Severe knee arthritis can cause disability and changes in your knee form. Some disabilities may make it difficult to work, but you can talk with your doctor about alternatives for your specific situation to help you participate fully in your daily activities.
Knee arthritis treatments may also increase your risk of complications, such as medication side effects and surgical problems.
It is important to discuss the benefits and risks of all treatment options with your doctor.
Many people with knee arthritis respond well to treatment, and the benefits to your health and well-being usually outweigh the risks of not treating the condition.
Here are some other questions people commonly ask about knee arthritis.
Is walking good for arthritis in the knee?
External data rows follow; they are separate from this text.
(** pull.go *)
Definition run_pull (fuel : nat) (args : list string) (currentSession : HubSession) : M (Machine F N) CmdResult :=
  match args with
  | [arg] =>
      if negb (auth.HasLoginCreds (Some currentSession)) then
        ret (CmdFail (Plain "could not get current hub session"))
      else match grpc_NewClient (backend currentSession) with
      | Err err => ret (CmdFail (Wrap "failed to create hub client: " err))
      | Ok _ =>
          match hub.ParseAgentID arg with
          | Err err => ret (CmdFail (Wrap "invalid agent id: " err))
          | Ok agentID =>
              let! pulled := on_machine (hub.service_PullAgent fuel (Some agentID) (Some currentSession)) in
              ret match pulled with
                  | None => CmdStuck
                  | Some (Err err) => CmdFail (Wrap "failed to pull agent: " err)
                  | Some (Ok prettyModel) => CmdOk (prettyModel +:+ newline)
                  end
          end
      end
  | _ => ret (CmdFail (Plain "agent id is the only required argument"))
  end.

(** orgs.go.  [None] is the panic on an organization that is null. *)
Definition longest (f : TenantResponse -> string) (tenants : list TenantResponse) : nat :=
  foldl (fun n t => if decide (n < String.length (f t))%nat then String.length (f t) else n) 0%nat tenants.

Definition selectionMark : string := "*".
Definition gapSize : nat := 4.

Definition render_row (currentTenant : string) (lName lId : nat) (t : TenantResponse) : string :=
  text_AlignLeft (if decide (Tenant_Name t = currentTenant) then selectionMark else "") (String.length selectionMark + 1)
  +:+ text_AlignLeft (Tenant_Name t) (lName + gapSize) +:+ text_AlignLeft (Tenant_ID t) lId.

Definition renderList (tenants : list (option TenantResponse)) (currentTenant : string) : option string :=
  tenants ← mapM id tenants;
  let lName := longest Tenant_Name tenants in
  let lId := longest Tenant_ID tenants in
  Some (foldr String.append "" ((fun t => render_row currentTenant lName lId t +:+ newline) <$> tenants)).

Definition run_orgs (currentSession : HubSession) : M (Machine F N) CmdResult :=
  if negb (auth.HasLoginCreds (Some currentSession)) then
    ret (CmdFail (Plain "no current session found. please login first"))
  else
    let! fetched := on_machine (auth.FetchUserTenants currentSession) in
    ret match fetched with
        | None => CmdPanic
        | Some (Err err) => CmdFail (Wrap "failed to get orgs list: " err)
        | Some (Ok orgs) =>
            match renderList orgs (CurrentTenant currentSession) with
            | None => CmdPanic
            | Some out => CmdOk out
            end
        end.
(* ===== verification/HubRun.v ===== *)
(** * Running the hub client

    hub/cmd/options (Module [options]): options that are registered as flags before
    the arguments are parsed and completed after it; hub/config/load.go and
    hub/utils/dir (Module [hubconfig]); hub/hub.go (Module [hub_app]), which composes
    them with the commands of [HubCommands]. *)

From S2P Require Import Prelude GoStrings GoUrl GoForm Interfaces CoreRecord Validators LabelKey RoutingWorld RoutingRemote P2p NetworkKeys Authz ServerConfig HubSession HubAgent HubLogin HubCommands.

Open Scope string_scope.
Open Scope list_scope.
Open Scope go_scope.

(** ** Flags and settings *)

(** A command of the tree with its arguments, as cobra finds it. *)
Inductive Invocation :=
  | InvLogin | InvLogout | InvPush (args : list string) | InvPull (args : list string) | InvOrgs | InvSwitch.

(** The flags of the commands, by command and name (pflag), with the viper of the
    process, and the environment. *)
Class HubFlags (V : Type) `{!Viper V} := {
  flags_String : string -> string -> string -> M V unit;      (** command, name, default *)
  flags_BoolVar : string -> string -> bool -> M V unit;
  flags_StringVarP : string -> string -> string -> M V unit;
  flag_bool : string -> string -> V -> bool;                  (** what the variable of a flag holds *)
  flag_string : string -> string -> V -> string;
  viper_BindPFlag : string -> string -> string -> M V (result unit);
  viper_GetString : string -> V -> string;
  cobra_Parse : list string -> M V (result Invocation);
  os_Getenv : string -> V -> string;
  GOOS : string;
}.

(** ** Options (hub/cmd/options) *)

Module options.

(** The functions work on a process [W]. *)
Section base.
Context {W : Type}.

Record BaseOption := {
  isRegistered : bool; isCompleted : bool;
  registerFns : list (M W (result unit)); completeFns : list (M W unit) }.

Definition NewBaseOption : BaseOption :=
  {| isRegistered := false; isCompleted := false; registerFns := []; completeFns := [] |}.

(** The functions up to the first that fails; the option counts as registered in any case. *)
Definition Register (o : BaseOption) : M W (result unit * BaseOption) :=
  if isRegistered o then ret (Ok tt, o)
  else
    let! r := for_try (fun _ fn => fn) tt (registerFns o) in
    ret (r, {| isRegistered := true; isCompleted := isCompleted o;
               registerFns := registerFns o; completeFns := completeFns o |}).

Definition Complete (o : BaseOption) : M W BaseOption :=
  if isCompleted o then ret o
  else
    do! for_each (fun fn => fn) (completeFns o) then
    ret {| isRegistered := isRegistered o; isCompleted := true;
           registerFns := registerFns o; completeFns := completeFns o |}.

Definition AddRegisterFn (fn : option (M W (result unit))) (o : BaseOption) : BaseOption :=
  match fn with
  | None => o
  | Some fn => {| isRegistered := isRegistered o; isCompleted := isCompleted o;
                  registerFns := registerFns o ++ [fn]; completeFns := completeFns o |}
  end.

Definition AddCompleteFn (fn : option (M W unit)) (o : BaseOption) : BaseOption :=
  match fn with
  | None => o
  | Some fn => {| isRegistered := isRegistered o; isCompleted := isCompleted o;
                  registerFns := registerFns o; completeFns := completeFns o ++ [fn] |}
  end.

End base.
Arguments BaseOption : clear implicits.

Section options.
Context {V : Type} `{!Viper V} `{!HubFlags V}.

(** A process: its flags and settings, and the field of the options of the hub. *)
Record Process := { p_viper : V; ServerAddress : string }.
Definition on_viper {A} (c : M V A) : M Process A := fun p =>
  let '(a, v) := c (p_viper p) in (a, {| p_viper := v; ServerAddress := ServerAddress p |}).

Definition hubAddressFlagName : string := "server-address".
Definition hubAddressConfigPath : string := "hub.server-address".
Definition DefaultHubAddress : string := "https://agent-directory.outshift.com".

Definition NewHubOptions (base : BaseOption Process) : BaseOption Process :=
  AddCompleteFn (Some (fun p =>
      (tt, {| p_viper := p_viper p; ServerAddress := viper_GetString hubAddressConfigPath (p_viper p) |})))
    (AddRegisterFn (Some (
        do! on_viper (flags_String "hub" hubAddressFlagName DefaultHubAddress) then
        let? _u := on_viper (viper_BindPFlag hubAddressConfigPath "hub" hubAddressFlagName)
          else err => ret (Err (Wrap ("unable to bind flag " +:+ hubAddressFlagName +:+ ": ") err)) in
        ret (Ok tt))) base).

Definition NewHubPushOptions (base : BaseOption Process) : BaseOption Process :=
  AddRegisterFn (Some (do! on_viper (flags_BoolVar "push" "stdin" false) then ret (Ok tt))) base.

Definition NewTenantOption (base : BaseOption Process) : BaseOption Process :=
  AddRegisterFn (Some (do! on_viper (flags_StringVarP "switch" "org" "") then ret (Ok tt))) base.
Definition NewTenantSwitchOptions (base : BaseOption Process) : BaseOption Process := NewTenantOption base.

(** The options that building the tree of commands adds (hub/cmd/hub.go). *)
Definition NewHubCommand (base : BaseOption Process) : BaseOption Process :=
  NewTenantSwitchOptions (NewHubPushOptions (NewHubOptions base)).

End options.
End options.

(** ** Configuration (hub/config/load.go, hub/utils/dir, hub/utils/file) *)

Module hubconfig.
Section config.
Context {V : Type} `{!Viper V} `{!HubFlags V}.

Definition GetHomeDir (v : V) : string :=
  if decide (GOOS = "windows") then os_Getenv "USERPROFILE" v
  else if decide (GOOS = "linux") then os_Getenv "HOME" v
  else if decide (GOOS = "darwin") then os_Getenv "HOME" v
  else "".

Definition GetAppDir (v : V) : string := path_Join (GetHomeDir v) ".dirctl".
Definition GetSessionFilePath (v : V) : string := path_Join (GetAppDir v) "session.json".

Definition LoadConfig : M V (result unit) :=
  do! viper_SetConfigName "config" then
  do! viper_SetConfigType "json" then
  do! viper_AddConfigPath "." then
  let! dir := (fun v => (GetAppDir v, v)) in
  do! viper_AddConfigPath dir then
  let? _u := viper_ReadInConfig
    else err => if ConfigFileNotFoundError err then ret (Ok tt)
                else ret (Err (Wrap "failed to read config file: " err)) in
  ret (Ok tt).

End config.
End hubconfig.

(** ** The application (hub/hub.go) *)

Module hub_app.
Section app.
Context {V F N : Type} `{!Viper V} `{!HubFlags V} `{!SessionFiles F} `{!HubNet N} `{!HubLib} `{!HubService N}
  `{!AgentLib} `{!HubSetup}.

(** The process, the machine it runs on and what it printed. *)
Record World := { w_process : options.Process (V := V); w_machine : Machine F N; w_stdout : string }.
Definition on_process {A} (c : M (options.Process (V := V)) A) : M World A := fun w =>
  let '(a, p) := c (w_process w) in (a, {| w_process := p; w_machine := w_machine w; w_stdout := w_stdout w |}).
Definition on_world_machine {A} (c : M (Machine F N) A) : M World A := fun w =>
  let '(a, m) := c (w_machine w) in (a, {| w_process := w_process w; w_machine := m; w_stdout := w_stdout w |}).
Definition Println (s : string) : M World unit := fun w =>
  (tt, {| w_process := w_process w; w_machine := w_machine w;
          w_stdout := w_stdout w +:+ s +:+ String (ascii_of_nat 10) "" |}).

(** The command with its flags, the requests that its browser makes and the fuel of a
    download. *)
Definition command_of (requests : list webserver.LocalRequest) (fuel : nat) (i : Invocation) (v : V) : Command :=
  match i with
  | InvLogin => CmdLogin requests
  | InvLogout => CmdLogout
  | InvPush args => CmdPush args (flag_bool "push" "stdin" v)
  | InvPull args => CmdPull fuel args
  | InvOrgs => CmdOrgs
  | InvSwitch => CmdSwitch (flag_string "switch" "org" v) requests
  end.

(** How the application ends: [AppFail] with the error of a command that failed. *)
Inductive AppResult := AppOk | AppFail (err : error) | AppPanic | AppStuck.

(** The output of a command goes to a buffer, which is printed when the command
    succeeds; errors go to another buffer, which is not printed. *)
Definition finish (r : CmdResult) : M World AppResult :=
  match r with
  | CmdOk out =>
      if decide (out = "") then ret AppOk else do! Println out then ret AppOk
  | CmdFail err => ret (AppFail err)
  | CmdPanic => ret AppPanic
  | CmdStuck => ret AppStuck
  end.

(** Execution: cobra parses the arguments, and what runs before the command completes
    the options first. *)
Definition ExecuteContext (opts : options.BaseOption (options.Process (V := V))) (args : list string)
    (requests : list webserver.LocalRequest) (fuel : nat) : M World AppResult :=
  let? inv := on_process (options.on_viper (cobra_Parse args)) else err => ret (AppFail err) in
  let! _opts := on_process (options.Complete opts) in
  let! p := (fun w => (w_process w, w)) in
  let! r := on_world_machine (cmd.hub_command (hubconfig.GetSessionFilePath (options.p_viper p)) (options.ServerAddress p)
    (command_of requests fuel inv (options.p_viper p))) in
  finish r.

Definition Run (args : list string) (requests : list webserver.LocalRequest) (fuel : nat) : M World AppResult :=
  let? _u := on_process (options.on_viper hubconfig.LoadConfig)
    else err => ret (AppFail (Wrap "failed to load config: " err)) in
  let! registered := on_process (options.Register (options.NewHubCommand options.NewBaseOption)) in
  let '(r, opts) := registered in
  match r with
  | Err err => ret (AppFail (Wrap "failed to register hub options: " err))
  | Ok _ => ExecuteContext opts args requests fuel
  end.

End app.
End hub_app.

(** ** Laws *)

(** The settings of a process, the defaults of its flags, the flags that its arguments
    gave, and the flags that settings are bound to. *)
Record FlagState := {
  fs_viper : ViperState; fs_defaults : gmap (string * string) string;
  fs_given : gmap (string * string) string; fs_bound : gmap string (string * string) }.

Definition with_viper (f : ViperState -> ViperState) (s : FlagState) : FlagState :=
  {| fs_viper := f (fs_viper s); fs_defaults := fs_defaults s; fs_given := fs_given s; fs_bound := fs_bound s |}.
Definition with_flag (flag : string * string) (d : string) (s : FlagState) : FlagState :=
  {| fs_viper := fs_viper s; fs_defaults := <[flag := d]> (fs_defaults s); fs_given := fs_given s; fs_bound := fs_bound s |}.
Definition with_bound (key : string) (flag : string * string) (s : FlagState) : FlagState :=
  {| fs_viper := fs_viper s; fs_defaults := fs_defaults s; fs_given := fs_given s; fs_bound := <[key := flag]> (fs_bound s) |}.
Definition with_given (given : gmap (string * string) string) (s : FlagState) : FlagState :=
  {| fs_viper := fs_viper s; fs_defaults := fs_defaults s; fs_given := given; fs_bound := fs_bound s |}.

(** A setting that a file gives as a text, if it gives it. *)
Definition text_in (file : gmap string Value) (key : string) : Prop :=
  match file !! key with Some (VString _) | None => True | Some _ => False end.

(** viper's order: a flag that is given, the file, the default of the flag. *)
Definition setting (file : gmap string Value) (given : option string) (key d : string) : string :=
  match given, file !! key with
  | Some x, _ => x
  | None, Some (VString s) => s
  | None, _ => d
  end.

Class HubFlagsSpec (V : Type) `{!Viper V} `{!HubFlags V} (state : V -> FlagState) : Prop := {
  hub_Getenv_spec x v : os_Getenv x v = default "" (vs_env (fs_viper (state v)) !! x);
  hub_ConfigName_spec n v : state (viper_SetConfigName n v).2 = with_viper (fun s => vs_set_name s n) (state v);
  hub_ConfigType_spec t v : state (viper_SetConfigType t v).2 = with_viper (fun s => vs_set_type s t) (state v);
  hub_ConfigPath_spec p v : state (viper_AddConfigPath p v).2 = with_viper (fun s => vs_add_path s p) (state v);
  hub_ReadInConfig_spec v : let '(r, v') := viper_ReadInConfig v in
    let s := fs_viper (state v) in
    match vs_disk s (vs_paths s) (vs_name s) (vs_type s) with
    | None => exists e, r = Err e /\ ConfigFileNotFoundError e = true /\ state v' = state v
    | Some (Err _) => exists e, r = Err e /\ ConfigFileNotFoundError e = false /\ state v' = state v
    | Some (Ok m) => r = Ok tt /\ state v' = with_viper (fun s => vs_read s m) (state v)
    end;
  flags_String_spec c n d v : state (flags_String c n d v).2 = with_flag (c, n) d (state v);
  flags_BoolVar_spec c n b v :
    state (flags_BoolVar c n b v).2 = with_flag (c, n) (if b then "true" else "false") (state v);
  flags_StringVarP_spec c n d v : state (flags_StringVarP c n d v).2 = with_flag (c, n) d (state v);
  BindPFlag_spec k c n v : let '(r, v') := viper_BindPFlag k c n v in
    match fs_defaults (state v) !! (c, n) with
    | Some _ => r = Ok tt /\ state v' = with_bound k (c, n) (state v)
    | None => exists e, r = Err e /\ state v' = state v
    end;
  GetString_spec k flag d v : fs_bound (state v) !! k = Some flag -> fs_defaults (state v) !! flag = Some d ->
    text_in (vs_file (fs_viper (state v))) k ->
    viper_GetString k v = setting (vs_file (fs_viper (state v))) (fs_given (state v) !! flag) k d;
  cobra_Parse_spec args v : exists given, state (cobra_Parse args v).2 = with_given given (state v);
}.

(** ** The flags of the hub *)

(** Registering and completing happen once. *)
Lemma Register_twice {W} (o : options.BaseOption W) w :
  let '((_, o'), w') := options.Register o w in options.Register o' w' = ((Ok tt, o'), w').
Proof.
  unfold options.Register. destruct (options.isRegistered o) eqn:Ho; simpl; [by rewrite Ho|].
  unfold bind. by destruct (for_try _ _ _ w) as [r w'].
Qed.

Section flags.
Context {V : Type} `{!Viper V} `{!HubFlags V} {state : V -> FlagState} `{!HubFlagsSpec V state}.

Definition address_flag : string * string := ("hub", options.hubAddressFlagName).

(** The state when the flags are registered. *)
Definition registered_state (s : FlagState) : FlagState :=
  with_flag ("switch", "org") "" (with_flag ("push", "stdin") "false"
    (with_bound options.hubAddressConfigPath address_flag (with_flag address_flag options.DefaultHubAddress s))).
(* ===== verification/CliSpec.v ===== *)
(** * What the commands do

    The commands of [Cli] on connections that stay up, with the handlers of the
    server at the other end: pushing and pulling a record, listing, searching and
    the life of a synchronisation, as the user of the terminal sees them. *)

From S2P Require Import Prelude GoStrings GoUrl GoForm Interfaces Adapters CoreRecord Validators LabelKey Metrics RoutingWorld RoutingLocal RoutingLocalSpec Routing StoreCache Search Tables StoreController OciReferrers Client Signing ZotConfig Publication RoutingService Sync SyncSpec ClientCalls Cli.
From stdpp Require Import pretty.

Open Scope string_scope.
Open Scope list_scope.
Open Scope go_scope.

Arguments GetCid : simpl never.
Arguments MarshalOASF : simpl never.

(** ** Printing *)

Definition text (l : list string) : string := foldr String.append "" l.

(** What a command leaves that reached the server in state [n] and printed [s]. *)
Definition after {N} (w : Term N) (n : N) (s : string) : Term N := {| t_net := n; t_out := t_out w +:+ s |}.

Lemma after_after {N} (w : Term N) n n' s s' : after (after w n s) n' s' = after w n' (s +:+ s').
Proof. unfold after. simpl. by rewrite append_assoc. Qed.

Lemma print_run {N A} s (k : unit -> M (Term N) A) w : bind (Print s) k w = k tt (after w (t_net w) s).
Proof. done. Qed.

Lemma print_loop {N A} (f : A -> M (Term N) unit) (g : A -> string) l w :
  (forall a w, f a w = (tt, after w (t_net w) (g a))) ->
  for_each f l w = (tt, after w (t_net w) (text (g <$> l))).
Proof.
  intros Hf. revert w. induction l as [|a l IH]; intros w.
  - unfold after. simpl. rewrite append_nil_r. by destruct w.
  - rewrite (for_each_cons _ _ _ _ _ (Hf a w)), IH, after_after. done.
Qed.

Lemma on_net_run {N A} (c : M N A) (w : Term N) a n :
  c (t_net w) = (a, n) -> on_net c w = (a, after w n "").
Proof. intros Hc. unfold on_net, after. by rewrite Hc, append_nil_r. Qed.

(** ** The query flag *)

Lemma SplitN2_cases sep s :
  (SplitN2 sep s = [s] /\ no_sep sep s = true)
  \/ exists f x, SplitN2 sep s = [f; x] /\ s = f +:+ String sep x /\ no_sep sep f = true.
Proof.
  induction s as [|c s IH]; [by left|]. cbn [SplitN2]. destruct (decide (c = sep)) as [->|Hne].
  - right. by exists "", s.
  - destruct IH as [[-> Hs]|(f & x & -> & -> & Hf)].
    + left. split; [done|]. by apply no_sep_cons.
    + right. exists (String c f), x. split; [done|]. split; [done|]. by apply no_sep_cons.
Qed.

(** A flag as it was written: the field, which may have spaces around it, and the
    value. *)
Definition written (f x v : string) : Prop :=
  v = f +:+ "=" +:+ x /\ no_sep "=" f = true /\ f <> "" /\ x <> "" /\ TrimSpace f ∈ query.ValidQueryTypes.

Lemma QuerySet_spec q v q' :
  query.QuerySet q v = Ok q' <-> q' = q ++ [v] /\ exists f x, written f x v.
Proof.
  unfold query.QuerySet, written. destruct (SplitN2_cases "=" v) as [[Hs Hv]|(f & x & Hs & -> & Hf)].
  - rewrite Hs. split.
    + by repeat case_decide.
    + intros (_ & f & x & -> & Hf & _). exfalso. by rewrite no_sep_app, andb_false_r in Hv.
  - rewrite decide_False by by destruct f. rewrite Hs. simpl. split.
    + case_decide as He; [done|]. case_decide as Hval; [|done]. intros [= <-]. split; [done|]. exists f, x.
      rewrite !not_elem_of_cons in He. destruct He as (? & ? & _). done.
    + intros (-> & f' & x' & Heq & Hf' & Hne & Hnx & Hval).
      assert (f' = f /\ x' = x) as [-> ->].
      { destruct (SplitN2_cases "=" (f' +:+ "=" +:+ x')) as [[_ Hno]|(g & y & Hs' & Hg & Hgs)].
        - exfalso. by rewrite no_sep_app, andb_false_r in Hno.
        - assert (Hcut : Cut "=" (f' +:+ String "=" x') = Cut "=" (f +:+ String "=" x)) by (by f_equal).
          rewrite !Cut_app in Hcut by done. by injection Hcut as -> ->. }
      rewrite decide_False by (rewrite !not_elem_of_cons; split; [done|split; [done|apply not_elem_of_nil]]).
      by rewrite decide_True.
Qed.

(** The type that a written field gets: with spaces around it, none. *)
Definition field_type (f : string) : searchv1.RecordQueryType :=
  if decide (TrimSpace f = f) then query.RecordQueryType_value f else searchv1.RECORD_QUERY_TYPE_UNSPECIFIED.

Lemma valid_trimmed f : f ∈ query.ValidQueryTypes -> TrimSpace f = f.
Proof.
  unfold query.ValidQueryTypes. rewrite !elem_of_cons, elem_of_nil.
  by intros [->|[->|[->|[->|[->|[->|[]]]]]]].
Qed.

Lemma unknown_type f : f ∉ query.ValidQueryTypes ->
  query.RecordQueryType_value f = searchv1.RECORD_QUERY_TYPE_UNSPECIFIED.
Proof.
  unfold query.ValidQueryTypes. rewrite !not_elem_of_cons. intros (? & ? & ? & ? & ? & ? & _).
  unfold query.RecordQueryType_value. by rewrite !decide_False.
Qed.

Lemma field_type_spec f : query.RecordQueryType_value f = field_type f.
Proof.
  unfold field_type. case_decide as Ht; [done|]. apply unknown_type. by intros ?%valid_trimmed.
Qed.

Lemma flags_run vs q :
  match query.QueryFlags q vs with
  | Ok q' => q' = q ++ vs /\ Forall (fun v => exists f x, written f x v) vs
  | Err _ => exists v, v ∈ vs /\ forall f x, ~ written f x v
  end.
Proof.
  revert q. induction vs as [|v vs IH]; intros q; simpl; [by rewrite app_nil_r|].
  destruct (query.QuerySet q v) as [q1|e] eqn:Hq.
  - apply QuerySet_spec in Hq as (-> & Hw). specialize (IH (q ++ [v])).
    destruct (query.QueryFlags (q ++ [v]) vs) as [q2|e].
    + destruct IH as [-> IH]. rewrite <- app_assoc. split; [done|]. by constructor.
    + destruct IH as (v' & Hv' & Hn). exists v'. split; [by right|done].
  - exists v. split; [left|]. intros f x Hw. pose proof (proj2 (QuerySet_spec q v (q ++ [v]))) as Hr.
    rewrite Hq in Hr. discriminate Hr. split; [done|]. by exists f, x.
Qed.

Lemma written_queries vs : Forall (fun v => exists f x, written f x v) vs ->
  exists qs, query.ToAPIQueries vs = Some qs /\ Forall2 (fun v p => exists f x, written f x v
    /\ searchv1.GetType p = field_type f /\ searchv1.GetValue p = x) vs qs.
Proof.
  induction 1 as [|v vs (f & x & Hw) _ IH]; [by exists []|].
  destruct IH as (qs & Hqs & Hf). pose proof Hw as (-> & Hf1 & _). simpl.
  destruct (SplitN2_cases "=" (f +:+ "=" +:+ x)) as [[_ Hno]|(g & y & Hs & Heq & Hg)].
  { exfalso. by rewrite no_sep_app, andb_false_r in Hno. }
  rewrite Hs, Hqs. eexists. split; [done|]. constructor; [|done]. exists f, x.
  assert (Hcut : Cut "=" (f +:+ String "=" x) = Cut "=" (g +:+ String "=" y)) by (by f_equal).
  rewrite !Cut_app in Hcut by done. injection Hcut as <- <-. simpl. split; [done|].
  split; [apply field_type_spec|done].
Qed.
Walking is good for all types of knee arthritis. Walking can help you maintain a moderate weight, which can put less stress on weight-bearing joints like the knee. It can also build lower body muscles that support the knee. Other low impact exercises, such as stationary bike, are also good for the knee.
How do you get rid of knee pain fast?
If your knee is sore, give it a bit of rest. Try to keep the weight off it for 1 or 2 days. Try an ice pack on your knee for up to 20 minutes every 2–3 hours. Avoid putting the ice directly on your skin. Instead, wrap the ice pack in a thin towel or other material.
Is it possible to reverse knee arthritis?
The damage to the knee from arthritis is currently irreversible, but it is treatable and manageable. You may also be able to slow down the progression of knee arthritis by maintaining a moderate weight and exercising.
Can knee arthritis cause calf pain?
Pain and stiffness from knee arthritis may limit movement. This can affect leg muscles and may cause weakness and atrophy. Treatment for knee arthritis includes exercise to strengthen leg muscles, taking medication to reduce pain and swelling, or surgery.
Knee arthritis causes pain and stiffness and is common. There are different types of knee arthritis, including osteoarthritis from wear and tear or injury, and inflammatory arthritis due to autoimmune diseases.
Some symptoms vary, but all types of knee arthritis cause stiffness and pain. Treatment depends on the arthritis type and cause.
Treatment options include medication, physical therapy, and surgery. Your doctor or physical therapist can recommend an exercise program to strengthen muscles, protect knee joints, and maintain a moderate weight.